I am thinking that the bearded, heavy-set man at the table next to mine is particularly intriguing. He is wearing what is obviously an expensively cut suit of what appears to be raw silk the colour of the Atlantic Ocean at twilight. He has a red power tie, and a gold watch that I am convinced cost as much money as my lifetime’s coffee consumption.

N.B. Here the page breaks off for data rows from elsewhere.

(** [summarizeIssues] sorts the issues by level and loses none that has one
    of the three levels: each group holds issues of its level only, and the
    three groups together are the issues of a known level, each as often as
    it occurs.  An issue of any other level is in no group. *)
Theorem summarizeIssues_partition (issues : list Issue.t) :
  Forall (fun i => Issue.level i = LEVEL.ERROR) (errors_of issues) /\
  Forall (fun i => Issue.level i = LEVEL.WARNING) (warnings_of issues) /\
  Forall (fun i => Issue.level i = LEVEL.INFO) (infos_of issues) /\
  Permutation (errors_of issues ++ warnings_of issues ++ infos_of issues)
              (filter known_level issues) /\
  (forall i, In i issues -> known_level i = false ->
             ~ In i (errors_of issues ++ warnings_of issues ++ infos_of issues)).
Proof.
  split; [|split; [|split; [|split]]];
    try (apply Forall_forall; intros i Hi;
         unfold errors_of, warnings_of, infos_of, summarizeIssues in Hi;
         simpl in Hi; apply filter_In in Hi as [_ Hi];
         now apply has_level_spec in Hi).
  - apply summarizeIssues_partition_aux.
  - intros i _ Hk Hin.
    apply (Permutation_in _ (summarizeIssues_partition_aux issues)) in Hin.
    apply filter_In in Hin as [_ Hin]. congruence.
Qed.

Lemma filter_all {A : Type} (p : A -> bool) (l : list A) :
  (forall x, In x l -> p x = true) -> filter p l = l.
Proof.
  induction l as [|a l IH]; simpl; intros H; [reflexivity|].
  rewrite (H a (or_introl eq_refl)), IH; [reflexivity|].
  intros x Hx. apply H. now right.
Qed.

Lemma filter_none {A : Type} (p : A -> bool) (l : list A) :
  (forall x, In x l -> p x = false) -> filter p l = [].
Proof.
  induction l as [|a l IH]; simpl; intros H; [reflexivity|].
  rewrite (H a (or_introl eq_refl)). apply IH.
  intros x Hx. apply H. now right.
Qed.

(** The summary of what [validateStep] returns has no info, and its errors
    and warnings together are all the issues: the two counts add up to the
    number of issues. *)
Theorem summarizeIssues_of_validateStep (step : Step.t) (issues : list Issue.t) :
  validateStep step = Return issues ->
  infos_of issues = [] /\
  Permutation (errors_of issues ++ warnings_of issues) issues /\
  (List.length (errors_of issues) + List.length (warnings_of issues)
   = List.length issues)%nat.
Proof.
  intros Hret.
  assert (Hlev : forall i, In i issues ->
                           has_level LEVEL.INFO i = false /\ known_level i = true).
  { intros i Hi.
    destruct (validateStep_Return_cases _ _ Hret)
      as [[_ ->]|[(_ & _ & ->)|(tech & _ & ->)]].
    - destruct Hi as [<-|[]]. split; reflexivity.
    - destruct Hi.
    - apply in_app_or in Hi as [Hi|Hi].
      + apply technique_rules_levels in Hi as ([[Hl _]|[Hl _]] & _);
          unfold known_level, has_level; rewrite Hl; split; reflexivity.
      + apply sweep_only_PV000 in Hi as [Hl _].
        unfold known_level, has_level; rewrite Hl; split; reflexivity. }
  assert (Hinfo : infos_of issues = []).
  { unfold infos_of, summarizeIssues. simpl. apply filter_none.
    intros i Hi. now apply Hlev. }
  assert (Hperm : Permutation (errors_of issues ++ warnings_of issues) issues).
  { pose proof (summarizeIssues_partition_aux issues) as H.
    rewrite Hinfo, app_nil_r in H.
    rewrite (filter_all known_level) in H; [exact H|].
    intros i Hi. now apply Hlev. }
  repeat split; try assumption.
  rewrite <- length_app. now apply Permutation_length.
Qed.
Lemma first_with_id_elem l x :
  x ∈ l → ∃ r, first_with_id (idMeal x) l = Some r ∧ idMeal r = idMeal x.
Proof.
  induction l as [|y l IH]; [by intros ?%elem_of_nil|].
  intros Hin. unfold first_with_id. simpl. case_bool_decide as Hy.
  - by exists y.
  - apply elem_of_cons in Hin as [->|Hin]; [done|]. by apply IH.
Qed.
End Dedup.

(** ** Filter engine: what it writes *)

Lemma applyFilters_allRecipes rand (a : App) :
  allRecipes (state (applyFilters rand a)) = allRecipes (state a).
Proof.
  unfold applyFilters, renderRecipeGrid.
  by destruct (filteredRecipes _).
Qed.

(** ** Annotation *)

Lemma Array_slice_prefix {A} (n : Z) (l : list A) :
  0 ≤ n → Array_slice 0 n l = take (Z.to_nat n) l.
Proof.
  intros Hn. unfold Array_slice.
  assert ((0 <? 0) = false) as -> by done.
  assert ((n <? 0) = false) as -> by lia.
  replace (Z.to_nat (Z.min 0 (Z.of_nat (length l)))) with 0%nat by lia.
  rewrite drop_0.
  destruct (decide (n ≤ Z.of_nat (length l))).
  - f_equal. lia.
  - rewrite !take_ge by lia. done.
Qed.

Lemma getMatchingIngredients_take (r : RawRecipe) (ingredients : list string) :
  getMatchingIngredients r ingredients
  = take (Nat.min (length ingredients) 3) ingredients.
Proof.
  unfold getMatchingIngredients. rewrite Array_slice_prefix by lia.
  f_equal. lia.
Qed.

(** ** A successful run *)

Lemma searchRecipes_fulfilled net rand (a : App) results :
  selectedIngredients (state a) ≠ [] →
  Promise_all (searchPromises net (selectedIngredients (state a)))
  = Fulfilled results →
  allRecipes (state (searchRecipes net rand a))
  = map (fun r => mkAnnotated r
                    (getMatchingIngredients r (selectedIngredients (state a))))
        (deduplicateRecipes (concat results)).
Proof.
  intros Hne Hall. unfold searchRecipes.
  destruct (searchRecipes_begin_started a Hne) as (a1 & -> & _ & _).
  rewrite Hall. unfold searchRecipes_settle.
  by rewrite applyFilters_allRecipes.
Qed.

He could be a senior executive with a multinational chemical manufacturer, in town for the morning to oversee the cover-up of a sinister airborne toxic event. He could be a lawyer, a diplomat, or a world-class assassin. Incongruously, bizarrely, he is holding an Asterix comic book, and peering at its pages with rapt attention. I have no frame of reference that can explain this anomaly, which is something that makes me unaccountably, momentarily happy.